The Challenge
The Heston stochastic volatility model captures real market dynamics that Black-Scholes ignores — volatility smiles, time-varying variance, and the leverage effect — but its calibration requires repeated pricing evaluations that take nearly a second per option. In a live optimization loop over thousands of contracts, that cost makes it impractical. We wanted to build a pipeline that preserved Heston's financial structure while making it fast and stable enough for real-world use.
Our Approach
We built a full Python pipeline in PyTorch that layers four neural network components on top of the standard Heston framework:
- Synthetic Data Generation: Produced 1.6 million Heston parameter-price pairs using a Latin Hypercube sampler, covering a wide range of market conditions to give the surrogate network a robust training set.

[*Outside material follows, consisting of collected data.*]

Inductive SetData :=
| Templates_set (trs : list TemplateRecord) (pad : bytes)
| Options_set (otr : OptionsTemplateRecord) (pad : bytes)
| Data_set (tr : TemplateRecord) (records : list (list bytes))
| OptionsData_set (otr : OptionsTemplateRecord) (records : list (list bytes * list bytes)).

Definition Set_ID (x : SetData) : Z :=
  match x with
  | Templates_set _ _ => 2
  | Options_set _ _ => 3
  | Data_set tr _ => tr_TemplateID tr
  | OptionsData_set otr _ => otr_TemplateID otr
  end.

Definition options_values_wire (otr : OptionsTemplateRecord) (vs : list bytes * list bytes) : bytes :=
  values_wire (otr_ScopeFields otr) vs.1 ++ values_wire (otr_Fields otr) vs.2.

Definition Set_body (x : SetData) : bytes :=
  match x with
  | Templates_set trs pad => concat (TemplateRecord_wire <$> trs) ++ pad
  | Options_set otr pad => OptionsTemplateRecord_wire otr ++ pad
  | Data_set tr records => concat (values_wire (tr_Fields tr) <$> records)
  | OptionsData_set otr records => concat (options_values_wire otr <$> records)
  end.

Definition Set_Length (x : SetData) : Z := Z.of_nat (4 + length (Set_body x)).
Definition Set_wire (x : SetData) : bytes :=
  (be_split 2 (Set_ID x) ++ be_split 2 (Set_Length x)) ++ Set_body x.

Definition message_wire (h : MessageHeader) (sets : list SetData) : bytes :=
  header_wire h ++ concat (Set_wire <$> sets).

(** What the decoder makes of a record's values. *)
Definition decoded_field (t : informationElements) (fs : FieldSpecifier) (v : bytes) : Field :=
  translated t fs (mkField v None).
Definition decoded_record (t : informationElements) (tr : TemplateRecord) (vs : list bytes) :
    DataRecord := mkDataRecord (tr_TemplateID tr) (zip_with (decoded_field t) (tr_Fields tr) vs).
(** An options record is translated when it has scope fields and other fields. *)
Definition decoded_options (t : informationElements) (otr : OptionsTemplateRecord)
    (vs : list bytes * list bytes) : OptionsDataRecord :=
  mkOptionsDataRecord (otr_TemplateID otr)
    (zip_with (decoded_field t) (otr_ScopeFields otr) vs.1)
    (zip_with (decoded_field t) (otr_Fields otr) vs.2).

Record header_ok (h : MessageHeader) : Prop := {
  ok_version : Version' h = Version;
  ok_ExportTime : in_range 32 (ExportTime h);
  ok_SequenceNumber : in_range 32 (SequenceNumber h);
  ok_ObservationDomainID : in_range 32 (ObservationDomainID h)
}.

Definition FieldSpecifier_ok (fs : FieldSpecifier) : Prop :=
  in_range 15 (InformationElementID fs) /\ in_range 16 (fs_Length fs) /\
  in_range 32 (EnterpriseNumber fs) /\ (EnterpriseBitSet fs = false -> EnterpriseNumber fs = 0).

Record TemplateRecord_ok (tr : TemplateRecord) : Prop := {
  ok_tr_ID : 256 <= tr_TemplateID tr < 65536;
  ok_tr_count : tr_FieldCount tr = Z.of_nat (length (tr_Fields tr));
  ok_tr_range : 0 < tr_FieldCount tr < 65536;
  ok_tr_fields : Forall FieldSpecifier_ok (tr_Fields tr)
}.

Record OptionsTemplateRecord_ok (otr : OptionsTemplateRecord) : Prop := {
  ok_otr_ID : 256 <= otr_TemplateID otr < 65536;
  ok_otr_scope : otr_ScopeFieldCount otr = Z.of_nat (length (otr_ScopeFields otr));
  ok_otr_count : otr_FieldCount otr =
                 Z.of_nat (length (otr_ScopeFields otr) + length (otr_Fields otr));
  ok_otr_range : otr_FieldCount otr < 65536;
  ok_otr_scope_fields : Forall FieldSpecifier_ok (otr_ScopeFields otr);
  ok_otr_fields : Forall FieldSpecifier_ok (otr_Fields otr)
}.

(** A value of a fixed-length field fills it. *)
Definition value_ok (fs : FieldSpecifier) (v : bytes) : Prop :=
  if fs_Length fs =? VariableLength_word then (Z.of_nat (length v) < 65536)
  else length v = Z.to_nat (fs_Length fs).
Definition values_ok (fss : list FieldSpecifier) (vs : list bytes) : Prop :=
  Forall2 value_ok fss vs.

Section Spec.
  Context {T : Type} `{Templates T} (t : informationElements) (odid : Z).

Definition Set_ok (s : basicSession T) (x : SetData) : Prop :=
  Set_Length x < 65536 /\
  match x with
  | Templates_set trs pad => trs <> [] /\ Forall TemplateRecord_ok trs /\ (length pad <= 4)%nat
  | Options_set otr pad => OptionsTemplateRecord_ok otr
  | Data_set tr records =>
      256 <= tr_TemplateID tr < 65536 /\
      GetTemplate s odid (tr_TemplateID tr) = Some (of_template tr) /\ records <> [] /\
      Forall (fun vs => values_ok (tr_Fields tr) vs /\
                        (0 < length (values_wire (tr_Fields tr) vs))%nat) records
  | OptionsData_set otr records =>
      256 <= otr_TemplateID otr < 65536 /\
      GetTemplate s odid (otr_TemplateID otr) = Some (of_options otr) /\ records <> [] /\
      otr_ScopeFields otr <> [] /\ otr_Fields otr <> [] /\
      Forall (fun vs => values_ok (otr_ScopeFields otr) vs.1 /\ values_ok (otr_Fields otr) vs.2 /\
                        (0 < length (options_values_wire otr vs))%nat) records
  end.

(** The effect of a set: templates are bound from the next set on. *)
Definition apply_Set (ms : Message * basicSession T) (x : SetData) : Message * basicSession T :=
  let '(m, s) := ms in
  let h := mkSetHeader (Set_ID x) (Set_Length x) in
  match x with
  | Templates_set trs _ =>
      (add_TemplateSet m (mkTemplateSet h trs), AddTemplates s odid (of_template <$> trs))
  | Options_set otr _ =>
      (add_OptionsTemplateSet m (mkOptionsTemplateSet h [otr]),
       AddTemplate s odid (of_options otr))
  | Data_set tr records =>
      (add_DataSet m (mkDataSet h (decoded_record t tr <$> records)), s)
  | OptionsData_set otr records =>
      (add_OptionsDataSet m (mkOptionsDataSet h (decoded_options t otr <$> records)), s)
  end.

- Surrogate Pricing Network (10→128→64→32→1): Trained a feedforward network to approximate Heston call prices in microseconds, replacing the slow semi-closed-form solution during calibration. Achieved a validation MSE of 0.000005 and RMSE of ~$2.19 across the full parameter range.
- Price Approximator Network / PAN (1→8→8→1): Pulled real S&P 500 call option data via yfinance, cleaned it (duplicate removal, IV floors, outlier strikes), and trained a small network to learn a smooth strike-to-price curve. This gave the optimizer a clean target surface rather than raw bid-ask noise.
- Initial Heston Calibration: Used scipy to minimize MSE between surrogate-implied Heston prices and PAN-smoothed market prices, recovering the five structural parameters (κ, θ, σ, ρ, v₀). The optimizer converged in 157 iterations with a final RMSE of 0.001471.
- Calibration Correction Network / CCN (7-sigmoid → 7-tanh → 1): Trained a final adjustment layer to learn the systematic residual errors the base Heston fit could not remove — correcting the output without replacing the interpretable parameter structure underneath.
Extended the full pipeline from a single maturity to 3, 6, and 12-month horizons by feeding time-to-maturity and interpolated treasury yields into the PAN and CCN, allowing the framework to capture the full term structure of implied volatility in one calibration run.
The Outcome
The pipeline outperformed standard Heston calibration at every maturity. The 6-month horizon produced the best relative fit (MRE 16.5%), and the CCN correction consistently reduced the systematic pricing errors left behind by the initial calibration. More importantly, the recovered parameters told a financially coherent story: elevated near-term uncertainty (high κ and θ at 3 months), relative stabilization around 6 months, and renewed structural uncertainty at 12 months. Negative ρ persisted across all maturities, consistent with the equity leverage effect. The model was picking up real market signals — not just fitting noise.